### Task requirements
Nothing may be changed. Give the entries below again exactly.

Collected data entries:
────────────────────────────────────────
(** X1.  How [CGLS.run_main_iter] can end.  It never reads or writes the
    history outside its bounds.  The only exceptions are the [ValueError]
    of the NaN scan, which needs an iteration, and the [ZeroDivisionError]
    of the printed average, which needs a verbose run of zero iterations;
    an early [return] needs two iterations, and a verbose run that ends
    normally has run an iteration. *)
Theorem cgls_run_outcomes (m : mach) :
  match fst (CGLS.run_main_iter Ax Atb timer m) with
  | Val None => CGLS.verbose (self m) = false \/ 0 < CGLS.niter (self m)
  | Val (Some _) => 2 <= CGLS.niter (self m)
  | Exc (ValueError _) => 1 <= CGLS.niter (self m)
  | Exc ZeroDivisionError =>
      CGLS.verbose (self m) = true /\ CGLS.niter (self m) = 0
  | Exc IndexError => False
  end.
Proof.
  pose proof (cgls_run_inv m) as (_ & _ & _ & _ & _ & H). cbv zeta in H.
  destruct (fst (CGLS.run_main_iter Ax Atb timer m)) as [[x|]|[msg| |]];
    try tauto; try lia.
  destruct H as (_ & H & _). destruct (CGLS.verbose (self m)); [right|left]; auto.
Qed.

(** X2.  The history after [CGLS.run_main_iter], however it ends, with
    [k] the number of iterations begun (the length of [avgtime]): it has
    one slot per requested iteration, and the slots from [k] on still hold
    the zeros of the allocation.  After an early [return] at least two
    iterations were begun and slot [k - 1] holds the [float32] residual
    norm [||proj - Ax(x)||] of the solution [x] returned. *)
Theorem cgls_history_after_run (m : mach) :
  let r := CGLS.run_main_iter Ax Atb timer m in
  let k := length (avgtime (snd r)) in
  length (CGLS.l2l (self (snd r))) = CGLS.niter (self m)
  /\ drop k (CGLS.l2l (self (snd r))) = replicate (CGLS.niter (self m) - k) fzero
  /\ match fst r with
     | Val (Some x) =>
         2 <= k
         /\ CGLS.l2l (self (snd r)) !! (k - 1)
            = Some (f32 (norm (vsub (CGLS.proj (self m)) (Ax x))))
     | _ => True
     end.
Proof.
  pose proof (cgls_run_inv m) as (_ & Hlen & _ & _ & Htail & H).
  cbv zeta in *. split; [exact Hlen|]. split.
  - apply list_eq. intros j. rewrite lookup_drop.
    destruct (decide (j < CGLS.niter (self m)
                          - length (avgtime (snd (CGLS.run_main_iter Ax Atb timer m)))))
      as [Hj|Hj].
    + rewrite Htail by lia. symmetry. by apply lookup_replicate_2.
    + rewrite lookup_ge_None_2 by lia.
      symmetry. apply lookup_ge_None_2. rewrite length_replicate. lia.
  - destruct (fst (CGLS.run_main_iter Ax Atb timer m)) as [[x|]|e]; tauto.
Qed.

(** X3.  The clock in [CGLS.run_main_iter].  The list [avgtime] is
    emptied at the start; every iteration begun reads the clock twice and
    appends the absolute difference of the two reads, also when it then
    raises or returns.  A run that ends normally has one entry per
    requested iteration. *)
Theorem cgls_timing (m : mach) :
  let r := CGLS.run_main_iter Ax Atb timer m in
  let k := length (avgtime (snd r)) in
  n_timer (snd r) = n_timer m + 2 * k
  /\ avgtime (snd r)
     = map (fun j => fabs (fsub (timer (n_timer m + 2 * j))
                                (timer (S (n_timer m + 2 * j))))) (seq 0 k)
  /\ match fst r with
     | Val None => k = CGLS.niter (self m)
     | Exc ZeroDivisionError => k = 0
     | _ => 1 <= k <= CGLS.niter (self m)
     end.
Proof.
  pose proof (cgls_run_inv m) as (_ & _ & Ht & Hav & _ & H).
  cbv zeta in *. split; [exact Ht|]. split; [exact Hav|].
  destruct (fst (CGLS.run_main_iter Ax Atb timer m)) as [[x|]|[msg| |]];
    try tauto; lia.
Qed.

(** X4.  The cost of [CGLS.run_main_iter] in operator calls.  A run that
    ends normally calls the forward operator between two and three times
    per iteration and the adjoint between once and twice; a run that
    raises in the printed average made no call.  With [k] iterations
    begun, a run that returns early made between [2k] and [3k] forward
    calls and one that raises in the NaN scan one less; both made
    between [k - 1] and [2k - 1] adjoint calls. *)
Theorem cgls_run_operator_calls (m : mach) :
  let r := CGLS.run_main_iter Ax Atb timer m in
  let N := CGLS.niter (self m) in
  let k := length (avgtime (snd r)) in
  match fst r with
  | Val None =>
      n_Ax m + 2 * N <= n_Ax (snd r) <= n_Ax m + 3 * N
      /\ n_Atb m + N <= n_Atb (snd r) <= n_Atb m + 2 * N
  | Val (Some _) =>
      n_Ax m + 2 * k <= n_Ax (snd r) <= n_Ax m + 3 * k
      /\ n_Atb m + k <= n_Atb (snd r) + 1 <= n_Atb m + 2 * k
  | Exc (ValueError _) =>
      n_Ax m + 2 * k <= n_Ax (snd r) + 1 <= n_Ax m + 3 * k
      /\ n_Atb m + k <= n_Atb (snd r) + 1 <= n_Atb m + 2 * k
  | Exc _ => n_Ax (snd r) = n_Ax m /\ n_Atb (snd r) = n_Atb m
  end.
Proof.
  pose proof (cgls_run_inv m) as (_ & _ & _ & _ & _ & H). cbv zeta in *.
  destruct (fst (CGLS.run_main_iter Ax Atb timer m)) as [[x|]|[msg| |]];
    tauto.
Qed.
────────────────────────────────────────
### Response to the task
(** X1.  How [CGLS.run_main_iter] can end.  It never reads or writes the
    history outside its bounds.  The only exceptions are the [ValueError]
    of the NaN scan, which needs an iteration, and the [ZeroDivisionError]
    of the printed average, which needs a verbose run of zero iterations;
    an early [return] needs two iterations, and a verbose run that ends
    normally has run an iteration. *)
Theorem cgls_run_outcomes (m : mach) :
  match fst (CGLS.run_main_iter Ax Atb timer m) with
  | Val None => CGLS.verbose (self m) = false \/ 0 < CGLS.niter (self m)
  | Val (Some _) => 2 <= CGLS.niter (self m)
  | Exc (ValueError _) => 1 <= CGLS.niter (self m)
  | Exc ZeroDivisionError =>
      CGLS.verbose (self m) = true /\ CGLS.niter (self m) = 0
  | Exc IndexError => False
  end.
Proof.
  pose proof (cgls_run_inv m) as (_ & _ & _ & _ & _ & H). cbv zeta in H.
  destruct (fst (CGLS.run_main_iter Ax Atb timer m)) as [[x|]|[msg| |]];
    try tauto; try lia.
  destruct H as (_ & H & _). destruct (CGLS.verbose (self m)); [right|left]; auto.
Qed.

(** X2.  The history after [CGLS.run_main_iter], however it ends, with
    [k] the number of iterations begun (the length of [avgtime]): it has
    one slot per requested iteration, and the slots from [k] on still hold
    the zeros of the allocation.  After an early [return] at least two
    iterations were begun and slot [k - 1] holds the [float32] residual
    norm [||proj - Ax(x)||] of the solution [x] returned. *)
Theorem cgls_history_after_run (m : mach) :
  let r := CGLS.run_main_iter Ax Atb timer m in
  let k := length (avgtime (snd r)) in
  length (CGLS.l2l (self (snd r))) = CGLS.niter (self m)
  /\ drop k (CGLS.l2l (self (snd r))) = replicate (CGLS.niter (self m) - k) fzero
  /\ match fst r with
     | Val (Some x) =>
         2 <= k
         /\ CGLS.l2l (self (snd r)) !! (k - 1)
            = Some (f32 (norm (vsub (CGLS.proj (self m)) (Ax x))))
     | _ => True
     end.
Proof.
  pose proof (cgls_run_inv m) as (_ & Hlen & _ & _ & Htail & H).
  cbv zeta in *. split; [exact Hlen|]. split.
  - apply list_eq. intros j. rewrite lookup_drop.
    destruct (decide (j < CGLS.niter (self m)
                          - length (avgtime (snd (CGLS.run_main_iter Ax Atb timer m)))))
      as [Hj|Hj].
    + rewrite Htail by lia. symmetry. by apply lookup_replicate_2.
    + rewrite lookup_ge_None_2 by lia.
      symmetry. apply lookup_ge_None_2. rewrite length_replicate. lia.
  - destruct (fst (CGLS.run_main_iter Ax Atb timer m)) as [[x|]|e]; tauto.
Qed.

(** X3.  The clock in [CGLS.run_main_iter].  The list [avgtime] is
    emptied at the start; every iteration begun reads the clock twice and
    appends the absolute difference of the two reads, also when it then
    raises or returns.  A run that ends normally has one entry per
    requested iteration. *)
Theorem cgls_timing (m : mach) :
  let r := CGLS.run_main_iter Ax Atb timer m in
  let k := length (avgtime (snd r)) in
  n_timer (snd r) = n_timer m + 2 * k
  /\ avgtime (snd r)
     = map (fun j => fabs (fsub (timer (n_timer m + 2 * j))
                                (timer (S (n_timer m + 2 * j))))) (seq 0 k)
  /\ match fst r with
     | Val None => k = CGLS.niter (self m)
     | Exc ZeroDivisionError => k = 0
     | _ => 1 <= k <= CGLS.niter (self m)
     end.
Proof.
  pose proof (cgls_run_inv m) as (_ & _ & Ht & Hav & _ & H).
  cbv zeta in *. split; [exact Ht|]. split; [exact Hav|].
  destruct (fst (CGLS.run_main_iter Ax Atb timer m)) as [[x|]|[msg| |]];
    try tauto; lia.
Qed.

(** X4.  The cost of [CGLS.run_main_iter] in operator calls.  A run that
    ends normally calls the forward operator between two and three times
    per iteration and the adjoint between once and twice; a run that
    raises in the printed average made no call.  With [k] iterations
    begun, a run that returns early made between [2k] and [3k] forward
    calls and one that raises in the NaN scan one less; both made
    between [k - 1] and [2k - 1] adjoint calls. *)
Theorem cgls_run_operator_calls (m : mach) :
  let r := CGLS.run_main_iter Ax Atb timer m in
  let N := CGLS.niter (self m) in
  let k := length (avgtime (snd r)) in
  match fst r with
  | Val None =>
      n_Ax m + 2 * N <= n_Ax (snd r) <= n_Ax m + 3 * N
      /\ n_Atb m + N <= n_Atb (snd r) <= n_Atb m + 2 * N
  | Val (Some _) =>
      n_Ax m + 2 * k <= n_Ax (snd r) <= n_Ax m + 3 * k
      /\ n_Atb m + k <= n_Atb (snd r) + 1 <= n_Atb m + 2 * k
  | Exc (ValueError _) =>
      n_Ax m + 2 * k <= n_Ax (snd r) + 1 <= n_Ax m + 3 * k
      /\ n_Atb m + k <= n_Atb (snd r) + 1 <= n_Atb m + 2 * k
  | Exc _ => n_Ax (snd r) = n_Ax m /\ n_Atb (snd r) = n_Atb m
  end.
Proof.
  pose proof (cgls_run_inv m) as (_ & _ & _ & _ & _ & H). cbv zeta in *.
  destruct (fst (CGLS.run_main_iter Ax Atb timer m)) as [[x|]|[msg| |]];
    tauto.
Qed.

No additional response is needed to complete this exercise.